* To do:
Look through the material below and return every line that contains "verification".

* Given records:

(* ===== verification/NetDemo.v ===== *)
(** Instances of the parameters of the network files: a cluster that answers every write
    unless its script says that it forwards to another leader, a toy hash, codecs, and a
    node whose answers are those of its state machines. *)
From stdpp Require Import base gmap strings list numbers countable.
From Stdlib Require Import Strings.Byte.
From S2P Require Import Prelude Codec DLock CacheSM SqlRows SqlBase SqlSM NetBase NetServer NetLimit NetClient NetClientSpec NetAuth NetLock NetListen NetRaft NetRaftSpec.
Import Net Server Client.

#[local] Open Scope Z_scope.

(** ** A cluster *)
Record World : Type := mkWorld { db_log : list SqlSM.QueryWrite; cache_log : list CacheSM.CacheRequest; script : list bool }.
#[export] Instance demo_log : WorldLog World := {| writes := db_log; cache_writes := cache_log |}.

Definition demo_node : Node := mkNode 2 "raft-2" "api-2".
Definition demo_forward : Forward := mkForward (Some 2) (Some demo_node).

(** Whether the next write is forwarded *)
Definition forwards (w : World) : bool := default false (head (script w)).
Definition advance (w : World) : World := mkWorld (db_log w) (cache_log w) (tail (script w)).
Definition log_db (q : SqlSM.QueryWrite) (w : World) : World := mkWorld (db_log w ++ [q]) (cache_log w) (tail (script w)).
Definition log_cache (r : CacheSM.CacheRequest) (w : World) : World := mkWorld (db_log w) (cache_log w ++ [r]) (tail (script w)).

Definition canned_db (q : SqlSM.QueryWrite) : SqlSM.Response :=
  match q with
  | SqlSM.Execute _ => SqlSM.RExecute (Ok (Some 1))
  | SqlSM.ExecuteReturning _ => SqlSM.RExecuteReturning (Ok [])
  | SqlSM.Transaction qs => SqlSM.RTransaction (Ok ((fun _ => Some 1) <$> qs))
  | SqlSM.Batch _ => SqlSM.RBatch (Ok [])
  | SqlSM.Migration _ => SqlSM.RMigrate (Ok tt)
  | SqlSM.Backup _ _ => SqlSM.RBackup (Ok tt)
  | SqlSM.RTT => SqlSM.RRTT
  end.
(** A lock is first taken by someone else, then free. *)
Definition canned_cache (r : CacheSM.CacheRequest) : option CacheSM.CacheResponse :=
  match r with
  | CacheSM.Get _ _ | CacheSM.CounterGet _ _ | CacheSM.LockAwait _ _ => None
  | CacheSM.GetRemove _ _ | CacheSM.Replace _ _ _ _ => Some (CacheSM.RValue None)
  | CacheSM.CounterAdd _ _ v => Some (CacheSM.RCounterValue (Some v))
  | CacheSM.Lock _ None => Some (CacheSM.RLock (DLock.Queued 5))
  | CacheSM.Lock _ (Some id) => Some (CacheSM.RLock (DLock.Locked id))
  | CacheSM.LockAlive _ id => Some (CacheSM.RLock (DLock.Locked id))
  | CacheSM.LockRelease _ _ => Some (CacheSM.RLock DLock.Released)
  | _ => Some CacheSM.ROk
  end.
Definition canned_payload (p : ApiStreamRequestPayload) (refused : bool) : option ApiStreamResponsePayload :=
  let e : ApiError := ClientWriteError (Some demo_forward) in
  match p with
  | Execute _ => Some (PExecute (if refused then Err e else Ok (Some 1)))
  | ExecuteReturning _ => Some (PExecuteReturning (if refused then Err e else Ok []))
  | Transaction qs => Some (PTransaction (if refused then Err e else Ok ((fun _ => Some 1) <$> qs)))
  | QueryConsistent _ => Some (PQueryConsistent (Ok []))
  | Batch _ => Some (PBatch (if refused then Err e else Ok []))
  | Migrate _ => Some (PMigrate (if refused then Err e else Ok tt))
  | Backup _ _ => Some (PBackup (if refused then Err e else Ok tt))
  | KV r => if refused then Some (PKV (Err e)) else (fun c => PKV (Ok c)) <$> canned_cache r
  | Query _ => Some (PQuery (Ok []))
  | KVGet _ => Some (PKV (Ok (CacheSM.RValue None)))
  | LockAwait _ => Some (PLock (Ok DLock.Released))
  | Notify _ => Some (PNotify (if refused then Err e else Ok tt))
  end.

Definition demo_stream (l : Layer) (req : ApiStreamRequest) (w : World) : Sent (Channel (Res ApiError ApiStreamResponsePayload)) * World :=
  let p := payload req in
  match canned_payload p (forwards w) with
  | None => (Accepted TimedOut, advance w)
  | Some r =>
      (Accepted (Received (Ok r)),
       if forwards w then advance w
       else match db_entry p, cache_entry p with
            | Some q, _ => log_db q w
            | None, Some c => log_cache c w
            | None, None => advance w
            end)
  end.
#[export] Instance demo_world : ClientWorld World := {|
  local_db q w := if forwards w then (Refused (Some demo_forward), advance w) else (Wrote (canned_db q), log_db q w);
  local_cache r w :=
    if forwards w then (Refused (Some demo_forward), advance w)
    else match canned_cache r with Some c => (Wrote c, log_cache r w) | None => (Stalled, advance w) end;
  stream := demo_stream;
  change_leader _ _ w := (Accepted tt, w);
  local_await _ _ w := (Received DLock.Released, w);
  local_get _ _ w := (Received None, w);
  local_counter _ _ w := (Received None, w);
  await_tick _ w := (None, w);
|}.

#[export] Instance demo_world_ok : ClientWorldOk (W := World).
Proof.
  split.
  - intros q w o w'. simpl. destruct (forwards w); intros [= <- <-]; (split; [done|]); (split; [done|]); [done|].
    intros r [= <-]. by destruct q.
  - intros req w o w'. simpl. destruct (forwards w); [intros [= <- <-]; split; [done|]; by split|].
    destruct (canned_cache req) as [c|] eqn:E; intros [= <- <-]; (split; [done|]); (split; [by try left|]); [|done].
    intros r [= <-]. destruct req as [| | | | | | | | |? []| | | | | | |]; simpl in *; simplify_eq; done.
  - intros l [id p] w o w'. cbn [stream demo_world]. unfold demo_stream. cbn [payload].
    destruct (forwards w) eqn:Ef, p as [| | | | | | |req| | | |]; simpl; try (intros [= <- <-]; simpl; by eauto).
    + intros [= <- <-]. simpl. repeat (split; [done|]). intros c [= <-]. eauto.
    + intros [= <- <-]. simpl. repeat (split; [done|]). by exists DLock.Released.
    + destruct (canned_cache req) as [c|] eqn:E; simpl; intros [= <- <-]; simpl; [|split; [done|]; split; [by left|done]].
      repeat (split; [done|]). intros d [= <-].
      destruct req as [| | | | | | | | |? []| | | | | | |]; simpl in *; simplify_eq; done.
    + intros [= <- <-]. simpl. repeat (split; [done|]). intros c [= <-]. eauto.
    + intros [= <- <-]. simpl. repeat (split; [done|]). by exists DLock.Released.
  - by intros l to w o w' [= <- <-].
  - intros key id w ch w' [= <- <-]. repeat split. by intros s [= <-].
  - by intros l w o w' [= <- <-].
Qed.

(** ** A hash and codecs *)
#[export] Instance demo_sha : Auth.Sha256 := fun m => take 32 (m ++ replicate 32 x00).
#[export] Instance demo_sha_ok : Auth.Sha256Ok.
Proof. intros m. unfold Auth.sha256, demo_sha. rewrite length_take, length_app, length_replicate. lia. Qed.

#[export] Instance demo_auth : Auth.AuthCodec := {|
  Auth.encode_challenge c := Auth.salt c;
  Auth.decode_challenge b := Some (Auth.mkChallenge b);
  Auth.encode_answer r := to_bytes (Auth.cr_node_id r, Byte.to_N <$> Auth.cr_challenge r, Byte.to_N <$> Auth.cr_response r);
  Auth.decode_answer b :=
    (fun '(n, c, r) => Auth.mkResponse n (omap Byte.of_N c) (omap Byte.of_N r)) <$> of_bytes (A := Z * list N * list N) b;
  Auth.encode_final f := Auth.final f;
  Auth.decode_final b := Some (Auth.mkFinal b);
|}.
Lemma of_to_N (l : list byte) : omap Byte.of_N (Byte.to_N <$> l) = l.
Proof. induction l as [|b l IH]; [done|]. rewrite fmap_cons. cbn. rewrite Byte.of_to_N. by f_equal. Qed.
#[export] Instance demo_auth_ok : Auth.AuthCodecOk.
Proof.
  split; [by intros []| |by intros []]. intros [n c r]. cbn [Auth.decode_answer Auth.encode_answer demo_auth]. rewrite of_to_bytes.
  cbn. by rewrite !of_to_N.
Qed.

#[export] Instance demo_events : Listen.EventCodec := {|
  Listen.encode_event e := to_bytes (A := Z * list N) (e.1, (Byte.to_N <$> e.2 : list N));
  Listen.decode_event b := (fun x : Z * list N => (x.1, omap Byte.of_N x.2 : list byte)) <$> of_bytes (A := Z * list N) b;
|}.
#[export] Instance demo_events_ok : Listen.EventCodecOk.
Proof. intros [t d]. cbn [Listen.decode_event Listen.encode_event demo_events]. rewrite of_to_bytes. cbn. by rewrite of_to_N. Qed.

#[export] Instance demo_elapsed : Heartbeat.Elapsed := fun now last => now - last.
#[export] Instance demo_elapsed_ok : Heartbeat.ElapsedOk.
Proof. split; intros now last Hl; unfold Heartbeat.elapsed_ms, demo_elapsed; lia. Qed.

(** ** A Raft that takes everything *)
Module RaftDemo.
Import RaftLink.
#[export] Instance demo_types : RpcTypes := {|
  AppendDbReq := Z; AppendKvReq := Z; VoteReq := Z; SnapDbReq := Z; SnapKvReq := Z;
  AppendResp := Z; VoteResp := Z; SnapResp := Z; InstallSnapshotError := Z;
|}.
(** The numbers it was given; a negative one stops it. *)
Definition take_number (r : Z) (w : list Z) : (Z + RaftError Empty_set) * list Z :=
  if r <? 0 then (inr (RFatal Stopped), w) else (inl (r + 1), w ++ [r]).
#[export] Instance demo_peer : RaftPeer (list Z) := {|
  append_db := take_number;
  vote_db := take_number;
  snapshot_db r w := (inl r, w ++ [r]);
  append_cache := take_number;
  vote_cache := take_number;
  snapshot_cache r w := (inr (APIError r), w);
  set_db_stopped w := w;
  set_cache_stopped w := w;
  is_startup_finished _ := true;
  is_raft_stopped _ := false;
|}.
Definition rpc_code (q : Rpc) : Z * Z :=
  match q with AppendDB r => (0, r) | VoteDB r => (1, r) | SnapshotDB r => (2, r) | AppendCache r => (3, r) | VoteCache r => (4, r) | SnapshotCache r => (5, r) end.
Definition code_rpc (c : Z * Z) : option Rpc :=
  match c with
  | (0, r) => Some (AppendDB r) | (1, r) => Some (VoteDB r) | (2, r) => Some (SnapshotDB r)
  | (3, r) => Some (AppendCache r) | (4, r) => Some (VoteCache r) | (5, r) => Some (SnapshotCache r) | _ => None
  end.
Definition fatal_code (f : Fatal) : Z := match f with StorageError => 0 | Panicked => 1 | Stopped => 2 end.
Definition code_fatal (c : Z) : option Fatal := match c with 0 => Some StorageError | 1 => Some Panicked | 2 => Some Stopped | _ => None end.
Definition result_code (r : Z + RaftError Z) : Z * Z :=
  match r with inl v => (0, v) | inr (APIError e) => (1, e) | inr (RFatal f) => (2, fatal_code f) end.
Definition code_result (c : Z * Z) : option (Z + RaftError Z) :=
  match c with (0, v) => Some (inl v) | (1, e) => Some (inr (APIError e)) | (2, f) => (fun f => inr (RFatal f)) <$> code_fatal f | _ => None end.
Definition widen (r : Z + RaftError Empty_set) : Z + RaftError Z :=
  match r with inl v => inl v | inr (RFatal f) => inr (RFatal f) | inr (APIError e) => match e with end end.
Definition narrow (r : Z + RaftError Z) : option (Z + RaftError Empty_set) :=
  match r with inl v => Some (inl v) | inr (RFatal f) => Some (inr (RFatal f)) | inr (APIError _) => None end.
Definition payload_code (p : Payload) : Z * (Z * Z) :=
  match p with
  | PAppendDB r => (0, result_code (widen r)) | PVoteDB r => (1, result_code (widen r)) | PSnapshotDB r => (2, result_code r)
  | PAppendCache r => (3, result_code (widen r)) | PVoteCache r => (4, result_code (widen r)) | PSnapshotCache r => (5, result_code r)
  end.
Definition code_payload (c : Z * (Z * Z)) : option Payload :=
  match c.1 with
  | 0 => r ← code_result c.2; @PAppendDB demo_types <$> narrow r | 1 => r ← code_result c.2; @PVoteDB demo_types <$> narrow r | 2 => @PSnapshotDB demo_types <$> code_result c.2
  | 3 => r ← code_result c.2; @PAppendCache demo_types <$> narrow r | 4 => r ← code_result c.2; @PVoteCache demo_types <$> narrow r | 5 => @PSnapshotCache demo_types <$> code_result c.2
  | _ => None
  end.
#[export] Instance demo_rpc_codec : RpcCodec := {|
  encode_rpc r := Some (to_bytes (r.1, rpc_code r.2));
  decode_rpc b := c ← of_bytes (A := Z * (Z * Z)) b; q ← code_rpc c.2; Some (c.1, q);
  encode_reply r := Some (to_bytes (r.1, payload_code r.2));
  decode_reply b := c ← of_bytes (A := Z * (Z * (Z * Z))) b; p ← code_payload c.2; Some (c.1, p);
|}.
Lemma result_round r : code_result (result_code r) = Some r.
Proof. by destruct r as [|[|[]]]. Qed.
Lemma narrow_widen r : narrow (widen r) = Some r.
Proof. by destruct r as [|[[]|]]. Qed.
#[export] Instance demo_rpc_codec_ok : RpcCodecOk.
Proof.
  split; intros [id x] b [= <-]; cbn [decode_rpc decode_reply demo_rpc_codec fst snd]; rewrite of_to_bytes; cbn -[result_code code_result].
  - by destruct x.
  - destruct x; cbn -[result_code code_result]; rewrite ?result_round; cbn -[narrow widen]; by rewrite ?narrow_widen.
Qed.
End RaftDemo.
---
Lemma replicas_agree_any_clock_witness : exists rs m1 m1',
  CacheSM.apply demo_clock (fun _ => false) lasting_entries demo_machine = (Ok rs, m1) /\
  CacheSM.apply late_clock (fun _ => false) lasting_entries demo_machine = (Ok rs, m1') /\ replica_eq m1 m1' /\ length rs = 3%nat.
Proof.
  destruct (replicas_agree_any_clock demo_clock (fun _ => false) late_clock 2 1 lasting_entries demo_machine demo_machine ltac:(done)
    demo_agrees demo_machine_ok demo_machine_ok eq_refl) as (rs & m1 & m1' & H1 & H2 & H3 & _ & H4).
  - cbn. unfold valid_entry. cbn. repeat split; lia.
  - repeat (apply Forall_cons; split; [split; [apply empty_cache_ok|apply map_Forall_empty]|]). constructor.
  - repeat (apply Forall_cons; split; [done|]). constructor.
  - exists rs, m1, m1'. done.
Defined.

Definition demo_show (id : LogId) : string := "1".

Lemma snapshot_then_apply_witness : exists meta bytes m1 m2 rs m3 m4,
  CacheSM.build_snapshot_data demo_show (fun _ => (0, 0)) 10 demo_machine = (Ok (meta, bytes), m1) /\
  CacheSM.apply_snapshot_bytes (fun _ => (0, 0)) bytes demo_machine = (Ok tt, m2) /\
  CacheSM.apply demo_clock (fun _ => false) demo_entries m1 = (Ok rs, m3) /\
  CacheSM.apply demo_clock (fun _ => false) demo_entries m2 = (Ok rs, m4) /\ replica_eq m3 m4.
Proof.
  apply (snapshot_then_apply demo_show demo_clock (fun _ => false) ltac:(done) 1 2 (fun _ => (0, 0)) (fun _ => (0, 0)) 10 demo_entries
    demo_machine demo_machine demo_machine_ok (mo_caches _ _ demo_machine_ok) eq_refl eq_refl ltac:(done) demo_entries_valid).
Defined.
* * *
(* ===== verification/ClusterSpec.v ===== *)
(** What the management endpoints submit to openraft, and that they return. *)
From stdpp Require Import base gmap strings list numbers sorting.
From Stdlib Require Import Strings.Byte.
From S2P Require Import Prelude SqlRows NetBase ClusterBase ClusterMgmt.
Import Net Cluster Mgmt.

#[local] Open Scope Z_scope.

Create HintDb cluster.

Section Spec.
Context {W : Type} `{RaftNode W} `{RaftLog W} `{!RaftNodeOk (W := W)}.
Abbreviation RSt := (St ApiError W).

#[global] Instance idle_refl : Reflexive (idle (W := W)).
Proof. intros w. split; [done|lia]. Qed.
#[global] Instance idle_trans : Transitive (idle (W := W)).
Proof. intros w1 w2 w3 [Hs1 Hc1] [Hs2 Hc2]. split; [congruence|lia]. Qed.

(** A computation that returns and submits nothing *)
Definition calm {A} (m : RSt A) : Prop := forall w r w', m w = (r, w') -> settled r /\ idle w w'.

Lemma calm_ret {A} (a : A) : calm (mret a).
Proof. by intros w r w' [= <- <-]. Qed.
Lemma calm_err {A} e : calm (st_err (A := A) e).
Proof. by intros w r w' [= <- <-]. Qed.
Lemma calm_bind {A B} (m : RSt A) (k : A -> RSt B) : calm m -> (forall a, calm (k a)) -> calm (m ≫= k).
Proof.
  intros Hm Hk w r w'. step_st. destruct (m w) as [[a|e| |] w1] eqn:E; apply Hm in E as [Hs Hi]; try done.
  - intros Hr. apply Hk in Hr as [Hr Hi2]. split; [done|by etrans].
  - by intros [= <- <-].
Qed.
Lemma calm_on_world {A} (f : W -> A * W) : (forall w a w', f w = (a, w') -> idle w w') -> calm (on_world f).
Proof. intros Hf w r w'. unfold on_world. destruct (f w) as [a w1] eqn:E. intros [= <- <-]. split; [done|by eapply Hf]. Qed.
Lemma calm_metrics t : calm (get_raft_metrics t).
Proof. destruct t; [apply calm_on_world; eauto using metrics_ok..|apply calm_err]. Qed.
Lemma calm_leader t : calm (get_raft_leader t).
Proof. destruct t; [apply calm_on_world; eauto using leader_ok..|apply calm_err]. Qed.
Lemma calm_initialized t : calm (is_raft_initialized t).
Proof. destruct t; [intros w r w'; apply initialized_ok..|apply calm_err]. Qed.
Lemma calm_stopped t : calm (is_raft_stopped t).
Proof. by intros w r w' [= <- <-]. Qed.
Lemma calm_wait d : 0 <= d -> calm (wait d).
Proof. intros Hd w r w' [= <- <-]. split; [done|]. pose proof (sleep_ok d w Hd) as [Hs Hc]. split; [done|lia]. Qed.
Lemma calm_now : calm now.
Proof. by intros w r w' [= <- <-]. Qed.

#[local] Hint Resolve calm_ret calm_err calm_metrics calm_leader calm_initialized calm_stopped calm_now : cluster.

* Response box:
(* ===== verification/NetDemo.v ===== *)
(* ===== verification/ClusterSpec.v ===== *)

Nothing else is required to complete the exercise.